The man, David Bennett, 57, died on Tuesday.
His doctors are unsure why he died. The pig’s heart had worked well for several weeks and shown no sign of rejection.
“There was no obvious cause identified at the time of his death,” a spokeswoman from the University of Maryland Medical Centre told The New York Times.
Hospital officials wouldn’t comment further because Mr Bennett’s doctors had yet to conduct a thorough examination. The results will be published in a peer-reviewed journal.
But a statement from the University of Maryland School of Medicine said Mr Bennett’s condition began deteriorating toward the end of last week.
When it became clear that he wouldn’t recover, “he was given compassionate palliative care”.
He remained conscious and coherent and was able to communicate with his family during his final hours.
Dr Bartley Griffith, the surgeon who performed the transplant, said the hospital’s staff was “devastated” by the loss of Mr Bennett.
“He proved to be a brave and noble patient who fought all the way to the end,” Dr Griffith said.

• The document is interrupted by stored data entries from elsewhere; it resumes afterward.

Lemma consume_shows (deadline : option SyncJobDeadline) (last : option SseCompletePayload) (frames : list SseFrame) :
  keeps shows (consume_frames deadline last frames).
Proof.
  revert last. induction frames as [|frame frames IH]; intros last; cbn [consume_frames]; [apply keeps_ret|].
  shows_steps; apply IH.
Qed.

Lemma response_shows (r : stream_response) (path : string) (urls : list string) (deadline : option SyncJobDeadline) :
  keeps shows (_consume_stream_response r path urls deadline).
Proof.
  unfold _consume_stream_response, _consume_sse_until_complete.
  apply keeps_bind; [apply keeps_bind; [apply consume_shows|]|]; intros; shows_steps.
Qed.

Lemma ready_shows (context : request_context) (n : nat) (d md : Z) (budget : option Z) :
  keeps shows (wait_for_backend_ready context n d md budget).
Proof.
  assert (Hb : forall started, keeps shows (_remaining_budget budget started)) by (intros; unfold _remaining_budget, now; shows_steps).
  unfold wait_for_backend_ready, now. shows_steps. generalize n at 1. intros k. revert d.
  induction k as [|k IH]; intros d'; cbn [ready_loop]; [apply keeps_ret|].
  apply keeps_bind; [apply Hb|]. intros b. destruct (match b with Some r => _ | None => _ end); [apply keeps_ret|].
  apply keeps_bind; [by apply log_shows|]. intros _. apply keeps_bind; [apply op_shows|]. intros status.
  destruct (status ≫= _health_response_result); [apply keeps_ret|]. destruct k; [apply IH|].
  apply keeps_bind; [apply Hb|]. intros b'. apply keeps_bind; [by intros w Hw|]. intros _. apply IH.
Qed.

Lemma renew_shows (context : request_context) (endpoint_id : option Z) :
  keeps shows (_handle_auth_registration_and_retry context endpoint_id).
Proof.
  unfold _handle_auth_registration_and_retry, authenticate_backend_request_context, _try_register_key. shows_steps.
Qed.

Lemma try_url_shows (url : string) (verify : bool) (query : dict string) (context : request_context) (endpoint_id : option Z)
    (attempted : bool) (timeout : Z) :
  keeps shows (_try_sync_stream_url url verify query context endpoint_id attempted timeout).
Proof.
  unfold _try_sync_stream_url, _stream_http_error. pose proof renew_shows. shows_steps.
Qed.

Lemma stream_failed_shows (path : string) (urls : list string) (fs : list stream_fail) : keeps shows (stream_failed path urls fs).
Proof. unfold stream_failed. destruct (_select_stream_failure fs) as [[d s] k]. shows_steps. Qed.

Lemma pass_shows (context : request_context) (path : string) (query : dict string) (endpoint_id : option Z)
    (attempted : bool) (urls : list string) (timeout : Z) (deadline : option SyncJobDeadline) :
  keeps shows (_run_stream_candidate_pass context path query endpoint_id attempted urls timeout deadline).
Proof.
  unfold _run_stream_candidate_pass, now. apply keeps_bind; [apply op_shows|]. intros started.
  destruct (rc_http_url context) as [[|c url]|]; try apply keeps_ret.
  generalize (_build_request_candidates (String c url) (rc_ip_address_url context) path (rc_verify_ssl context)).
  intros cs. generalize (@nil stream_fail). revert urls. induction cs as [|[u v] cs IH]; intros urls fs; cbn [candidate_loop].
  { apply keeps_ret. }
  apply keeps_bind; [apply ready_shows|]. intros [ready msg]. destruct ready; cbn [negb].
  - unfold now. apply keeps_bind; [apply op_shows|]. intros t. apply keeps_bind; [apply try_url_shows|].
    intros [r|[f [fresh|]]]; [|apply keeps_ret..]. apply keeps_bind; [apply response_shows|]. intros []. apply keeps_ret.
  - destruct (String.eqb _ _); [apply keeps_ret|apply IH].
Qed.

“Mr Bennett became known by millions of people around the world for his courage and steadfast will to live.”
A complicated man
The surgery made headlines around the world in early January, and the elation in the media wasn’t overly dampened by revelations, six days after the surgery, that Mr Bennett in 1988 had gone to prison for stabbing a man seven times.
He’d apparently led a trouble-free life since being paroled, save for his failed heart.
As for the surgery, he was initially underwhelmed.
His first words upon waking were: “I can’t stand this.”
His son, David Bennett Jr, however, was suitably impressed:
“This is significant for my dad, for the United States, for the world,” he said.
“This is ground-breaking, this is remarkable and, frankly, this is a miracle.”
The pig’s heart allowed Mr Bennett Sr to continue living a life that was otherwise beyond saving. In the last stages of terminal heart disease, he’d been ruled ineligible to receive a human heart.
Doctors at the University of Maryland Medical Centre in Baltimore were granted a special dispensation from the FDA to carry out the marathon procedure.
“It was either die or do this transplant. I want to live. I know it’s a shot in the dark, but it’s my last choice,” said Mr Bennett, in a prepared statement, a day before the surgery was conducted.
“I look forward to getting out of bed after I recover.”
A newfound optimism
In the first couple of days, Mr Bennett remained connected to a heart-lung machine to support the new heart. He was soon taken off the machine, and the pig heart is working independently.
As the weeks went by with no sign of trouble, Mr Bennett began to feel more optimistic and interested in life.
He’d been spending time with his family and participating in physical therapy to help regain strength. He watched the Super Bowl with his physical therapist and “spoke often about wanting to get home to his dog Lucky”.
Dr Muhammad M. Mohiuddin is Professor of Surgery and Scientific Director of the Cardiac Xenotransplantation Program at UMSOM. Following Mr Bennett’s death, he said:
“We have gained invaluable insights learning that the genetically modified pig heart can function well within the human body while the immune system is adequately suppressed.
“We remain optimistic and plan on continuing our work in future clinical trials.”